▶ **Exercise**
Could you repeat word for word only the lines from the one containing "unfold with_extra. rewrite" to the last line of the data below?
★ ★ ★
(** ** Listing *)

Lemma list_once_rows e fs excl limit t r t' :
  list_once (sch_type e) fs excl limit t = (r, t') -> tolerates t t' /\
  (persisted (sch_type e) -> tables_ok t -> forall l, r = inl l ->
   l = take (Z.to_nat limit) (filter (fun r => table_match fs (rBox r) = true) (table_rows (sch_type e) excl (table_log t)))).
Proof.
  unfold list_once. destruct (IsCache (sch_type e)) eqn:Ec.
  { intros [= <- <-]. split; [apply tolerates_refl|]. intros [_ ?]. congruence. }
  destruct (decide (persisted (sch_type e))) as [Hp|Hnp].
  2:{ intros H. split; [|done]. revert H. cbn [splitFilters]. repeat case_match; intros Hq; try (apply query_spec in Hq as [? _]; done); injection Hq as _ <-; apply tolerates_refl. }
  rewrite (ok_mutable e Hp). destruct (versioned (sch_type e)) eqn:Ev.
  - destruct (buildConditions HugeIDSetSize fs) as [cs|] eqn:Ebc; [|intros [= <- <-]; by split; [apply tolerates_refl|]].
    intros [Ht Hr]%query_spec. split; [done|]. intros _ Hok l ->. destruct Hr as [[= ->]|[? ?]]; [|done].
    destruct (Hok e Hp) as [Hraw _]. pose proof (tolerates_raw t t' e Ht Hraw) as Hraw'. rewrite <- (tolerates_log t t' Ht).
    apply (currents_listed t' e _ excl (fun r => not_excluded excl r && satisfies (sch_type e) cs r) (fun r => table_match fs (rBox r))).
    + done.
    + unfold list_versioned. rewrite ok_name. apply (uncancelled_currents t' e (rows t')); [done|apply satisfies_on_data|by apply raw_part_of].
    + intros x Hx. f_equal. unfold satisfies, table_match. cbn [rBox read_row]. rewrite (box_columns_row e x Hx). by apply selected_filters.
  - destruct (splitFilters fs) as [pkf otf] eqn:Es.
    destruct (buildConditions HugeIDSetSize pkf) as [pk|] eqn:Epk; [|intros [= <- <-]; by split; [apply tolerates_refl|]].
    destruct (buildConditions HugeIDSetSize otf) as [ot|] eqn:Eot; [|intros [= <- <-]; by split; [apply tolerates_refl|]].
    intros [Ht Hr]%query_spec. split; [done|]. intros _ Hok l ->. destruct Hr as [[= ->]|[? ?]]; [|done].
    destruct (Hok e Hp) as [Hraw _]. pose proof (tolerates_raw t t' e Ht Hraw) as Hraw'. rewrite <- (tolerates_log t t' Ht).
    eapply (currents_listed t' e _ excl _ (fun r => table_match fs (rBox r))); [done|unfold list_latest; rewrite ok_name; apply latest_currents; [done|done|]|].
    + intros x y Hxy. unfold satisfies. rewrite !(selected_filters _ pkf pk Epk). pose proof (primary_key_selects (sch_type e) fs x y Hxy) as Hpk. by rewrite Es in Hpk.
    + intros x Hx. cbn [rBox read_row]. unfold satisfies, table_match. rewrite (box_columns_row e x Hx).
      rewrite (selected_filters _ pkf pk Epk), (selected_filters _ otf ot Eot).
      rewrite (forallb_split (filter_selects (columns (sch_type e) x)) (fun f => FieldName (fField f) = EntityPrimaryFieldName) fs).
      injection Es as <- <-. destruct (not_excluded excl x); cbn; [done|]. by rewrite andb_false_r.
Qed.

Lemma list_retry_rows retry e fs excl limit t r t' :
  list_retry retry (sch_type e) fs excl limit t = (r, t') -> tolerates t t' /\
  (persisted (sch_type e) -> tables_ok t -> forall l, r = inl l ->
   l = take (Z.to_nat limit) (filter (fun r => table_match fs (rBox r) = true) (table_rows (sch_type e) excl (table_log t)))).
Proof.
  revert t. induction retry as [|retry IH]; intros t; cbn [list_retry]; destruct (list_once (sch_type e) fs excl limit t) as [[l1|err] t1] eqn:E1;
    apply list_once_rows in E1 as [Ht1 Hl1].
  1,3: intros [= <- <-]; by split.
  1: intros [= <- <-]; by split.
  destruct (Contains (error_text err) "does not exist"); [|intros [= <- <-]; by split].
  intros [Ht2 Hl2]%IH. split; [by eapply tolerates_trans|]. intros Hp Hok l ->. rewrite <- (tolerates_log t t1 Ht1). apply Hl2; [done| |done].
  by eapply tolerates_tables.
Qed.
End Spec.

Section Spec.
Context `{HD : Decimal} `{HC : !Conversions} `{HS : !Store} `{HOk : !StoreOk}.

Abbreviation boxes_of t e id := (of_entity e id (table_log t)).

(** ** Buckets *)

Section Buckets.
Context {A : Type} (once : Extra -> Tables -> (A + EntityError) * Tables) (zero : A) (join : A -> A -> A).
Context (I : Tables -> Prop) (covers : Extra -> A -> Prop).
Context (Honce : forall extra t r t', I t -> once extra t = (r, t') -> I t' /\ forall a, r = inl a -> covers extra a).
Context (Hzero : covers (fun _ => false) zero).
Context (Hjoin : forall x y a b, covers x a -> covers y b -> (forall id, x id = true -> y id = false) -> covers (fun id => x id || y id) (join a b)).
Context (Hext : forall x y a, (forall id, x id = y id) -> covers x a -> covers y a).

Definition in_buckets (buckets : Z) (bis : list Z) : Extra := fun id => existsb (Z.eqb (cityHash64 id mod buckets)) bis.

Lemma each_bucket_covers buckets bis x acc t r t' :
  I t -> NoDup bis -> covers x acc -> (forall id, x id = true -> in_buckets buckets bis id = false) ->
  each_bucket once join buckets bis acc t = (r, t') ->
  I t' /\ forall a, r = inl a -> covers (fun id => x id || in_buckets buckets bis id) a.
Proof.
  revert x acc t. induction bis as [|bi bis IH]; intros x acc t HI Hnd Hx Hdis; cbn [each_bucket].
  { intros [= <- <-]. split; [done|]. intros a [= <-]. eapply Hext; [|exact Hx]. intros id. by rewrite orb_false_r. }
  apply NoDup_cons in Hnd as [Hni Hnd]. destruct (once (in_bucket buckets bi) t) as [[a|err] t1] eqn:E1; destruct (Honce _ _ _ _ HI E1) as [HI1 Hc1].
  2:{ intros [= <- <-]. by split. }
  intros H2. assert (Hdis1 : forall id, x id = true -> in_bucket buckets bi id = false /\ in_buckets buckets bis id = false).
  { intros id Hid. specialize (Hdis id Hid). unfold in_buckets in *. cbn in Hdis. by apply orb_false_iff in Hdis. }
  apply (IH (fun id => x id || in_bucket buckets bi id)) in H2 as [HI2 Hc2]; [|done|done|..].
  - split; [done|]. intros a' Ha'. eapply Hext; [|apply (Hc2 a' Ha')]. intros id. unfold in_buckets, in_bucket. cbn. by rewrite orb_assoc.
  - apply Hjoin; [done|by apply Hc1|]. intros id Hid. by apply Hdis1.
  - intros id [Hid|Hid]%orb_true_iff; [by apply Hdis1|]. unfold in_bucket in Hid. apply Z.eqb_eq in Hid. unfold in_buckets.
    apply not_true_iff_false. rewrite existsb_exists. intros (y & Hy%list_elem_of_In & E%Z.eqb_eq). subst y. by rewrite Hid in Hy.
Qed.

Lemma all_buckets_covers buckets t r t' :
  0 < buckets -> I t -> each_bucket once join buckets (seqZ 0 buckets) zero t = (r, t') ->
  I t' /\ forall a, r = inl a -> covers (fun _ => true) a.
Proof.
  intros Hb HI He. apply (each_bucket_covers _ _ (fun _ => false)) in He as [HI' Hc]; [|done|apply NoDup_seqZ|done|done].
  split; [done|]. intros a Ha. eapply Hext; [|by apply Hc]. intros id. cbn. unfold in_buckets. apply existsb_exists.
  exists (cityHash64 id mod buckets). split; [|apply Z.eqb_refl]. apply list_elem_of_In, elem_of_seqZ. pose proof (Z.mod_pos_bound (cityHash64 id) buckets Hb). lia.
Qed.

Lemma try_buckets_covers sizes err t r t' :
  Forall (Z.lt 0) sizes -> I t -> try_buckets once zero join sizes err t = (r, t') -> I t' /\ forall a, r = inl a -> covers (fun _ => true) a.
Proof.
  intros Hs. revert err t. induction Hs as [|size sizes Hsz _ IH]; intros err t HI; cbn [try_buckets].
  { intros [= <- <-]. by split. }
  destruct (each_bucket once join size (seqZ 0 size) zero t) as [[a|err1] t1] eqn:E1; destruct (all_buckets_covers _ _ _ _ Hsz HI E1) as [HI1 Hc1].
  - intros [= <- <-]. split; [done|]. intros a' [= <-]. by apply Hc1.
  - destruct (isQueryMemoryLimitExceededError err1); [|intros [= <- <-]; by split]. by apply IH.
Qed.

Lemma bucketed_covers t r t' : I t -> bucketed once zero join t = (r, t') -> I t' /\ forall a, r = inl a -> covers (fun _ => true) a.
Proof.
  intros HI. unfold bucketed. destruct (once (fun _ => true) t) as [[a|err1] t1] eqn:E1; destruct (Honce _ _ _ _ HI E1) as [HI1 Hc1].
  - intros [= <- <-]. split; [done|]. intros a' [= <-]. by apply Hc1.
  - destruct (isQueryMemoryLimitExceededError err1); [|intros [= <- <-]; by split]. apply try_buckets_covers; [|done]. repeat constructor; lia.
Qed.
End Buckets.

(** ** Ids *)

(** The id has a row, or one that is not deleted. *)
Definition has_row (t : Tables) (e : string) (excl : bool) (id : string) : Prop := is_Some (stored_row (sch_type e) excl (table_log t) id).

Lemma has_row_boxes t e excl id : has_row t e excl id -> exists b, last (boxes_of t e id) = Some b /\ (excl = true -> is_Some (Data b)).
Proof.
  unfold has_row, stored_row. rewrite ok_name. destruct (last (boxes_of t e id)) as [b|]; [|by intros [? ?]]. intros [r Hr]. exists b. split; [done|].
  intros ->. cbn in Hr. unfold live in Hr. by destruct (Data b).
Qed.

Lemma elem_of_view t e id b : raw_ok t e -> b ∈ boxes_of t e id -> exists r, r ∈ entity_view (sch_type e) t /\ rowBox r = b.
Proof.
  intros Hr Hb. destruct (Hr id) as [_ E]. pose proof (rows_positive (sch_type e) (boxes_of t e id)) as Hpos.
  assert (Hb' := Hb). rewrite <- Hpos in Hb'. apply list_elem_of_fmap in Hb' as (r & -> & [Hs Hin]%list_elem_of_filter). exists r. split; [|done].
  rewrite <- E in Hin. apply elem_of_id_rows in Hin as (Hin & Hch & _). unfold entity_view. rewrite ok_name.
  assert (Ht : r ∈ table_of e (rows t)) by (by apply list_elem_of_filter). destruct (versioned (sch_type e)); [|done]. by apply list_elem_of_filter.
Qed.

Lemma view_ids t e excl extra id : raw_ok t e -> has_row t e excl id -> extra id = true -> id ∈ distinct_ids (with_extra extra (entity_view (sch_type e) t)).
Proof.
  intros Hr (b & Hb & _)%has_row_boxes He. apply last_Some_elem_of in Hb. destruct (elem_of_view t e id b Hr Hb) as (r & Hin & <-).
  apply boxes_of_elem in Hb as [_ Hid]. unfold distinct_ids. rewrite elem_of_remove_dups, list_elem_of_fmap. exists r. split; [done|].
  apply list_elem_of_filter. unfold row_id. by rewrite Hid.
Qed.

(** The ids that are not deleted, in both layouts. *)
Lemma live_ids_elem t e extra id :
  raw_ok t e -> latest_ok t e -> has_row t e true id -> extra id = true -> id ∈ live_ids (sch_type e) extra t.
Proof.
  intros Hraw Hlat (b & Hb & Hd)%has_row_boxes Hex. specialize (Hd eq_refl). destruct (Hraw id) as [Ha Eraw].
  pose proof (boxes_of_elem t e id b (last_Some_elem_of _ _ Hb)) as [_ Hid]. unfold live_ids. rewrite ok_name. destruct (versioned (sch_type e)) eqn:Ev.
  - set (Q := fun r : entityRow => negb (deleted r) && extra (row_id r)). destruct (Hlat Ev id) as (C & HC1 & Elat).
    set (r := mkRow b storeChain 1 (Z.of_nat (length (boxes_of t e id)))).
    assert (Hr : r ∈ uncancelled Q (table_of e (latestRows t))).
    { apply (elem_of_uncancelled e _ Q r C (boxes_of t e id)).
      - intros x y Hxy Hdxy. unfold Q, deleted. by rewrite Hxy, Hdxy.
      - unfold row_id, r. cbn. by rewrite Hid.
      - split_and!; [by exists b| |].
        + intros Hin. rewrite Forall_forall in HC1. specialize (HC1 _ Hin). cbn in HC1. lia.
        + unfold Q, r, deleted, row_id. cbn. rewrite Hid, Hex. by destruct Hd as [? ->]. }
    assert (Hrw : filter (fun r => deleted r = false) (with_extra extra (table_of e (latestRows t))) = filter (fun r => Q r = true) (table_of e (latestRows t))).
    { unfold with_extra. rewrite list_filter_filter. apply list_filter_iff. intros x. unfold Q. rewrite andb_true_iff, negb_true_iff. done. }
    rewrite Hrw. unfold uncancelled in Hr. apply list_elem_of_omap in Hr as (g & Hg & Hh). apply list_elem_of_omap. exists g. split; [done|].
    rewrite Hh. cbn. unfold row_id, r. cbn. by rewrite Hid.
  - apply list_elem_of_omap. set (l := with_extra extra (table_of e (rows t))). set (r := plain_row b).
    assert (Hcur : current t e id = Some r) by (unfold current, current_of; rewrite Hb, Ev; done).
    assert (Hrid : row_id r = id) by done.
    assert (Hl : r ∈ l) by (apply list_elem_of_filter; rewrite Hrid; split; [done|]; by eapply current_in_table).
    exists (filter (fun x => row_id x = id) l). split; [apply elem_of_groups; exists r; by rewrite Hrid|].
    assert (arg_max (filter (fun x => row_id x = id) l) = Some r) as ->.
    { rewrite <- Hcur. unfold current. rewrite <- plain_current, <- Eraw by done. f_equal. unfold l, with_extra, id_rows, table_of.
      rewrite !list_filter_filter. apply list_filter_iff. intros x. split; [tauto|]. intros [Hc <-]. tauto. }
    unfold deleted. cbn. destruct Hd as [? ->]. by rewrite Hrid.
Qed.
★ ★ ★
▶ **Output of the exercise**
    { unfold with_extra. rewrite list_filter_filter. apply list_filter_iff. intros x. unfold Q. rewrite andb_true_iff, negb_true_iff. done. }
    rewrite Hrw. unfold uncancelled in Hr. apply list_elem_of_omap in Hr as (g & Hg & Hh). apply list_elem_of_omap. exists g. split; [done|].
    rewrite Hh. cbn. unfold row_id, r. cbn. by rewrite Hid.
  - apply list_elem_of_omap. set (l := with_extra extra (table_of e (rows t))). set (r := plain_row b).
    assert (Hcur : current t e id = Some r) by (unfold current, current_of; rewrite Hb, Ev; done).
    assert (Hrid : row_id r = id) by done.
    assert (Hl : r ∈ l) by (apply list_elem_of_filter; rewrite Hrid; split; [done|]; by eapply current_in_table).
    exists (filter (fun x => row_id x = id) l). split; [apply elem_of_groups; exists r; by rewrite Hrid|].
    assert (arg_max (filter (fun x => row_id x = id) l) = Some r) as ->.
    { rewrite <- Hcur. unfold current. rewrite <- plain_current, <- Eraw by done. f_equal. unfold l, with_extra, id_rows, table_of.
      rewrite !list_filter_filter. apply list_filter_iff. intros x. split; [tauto|]. intros [Hc <-]. tauto. }
    unfold deleted. cbn. destruct Hd as [? ->]. by rewrite Hrid.
Qed.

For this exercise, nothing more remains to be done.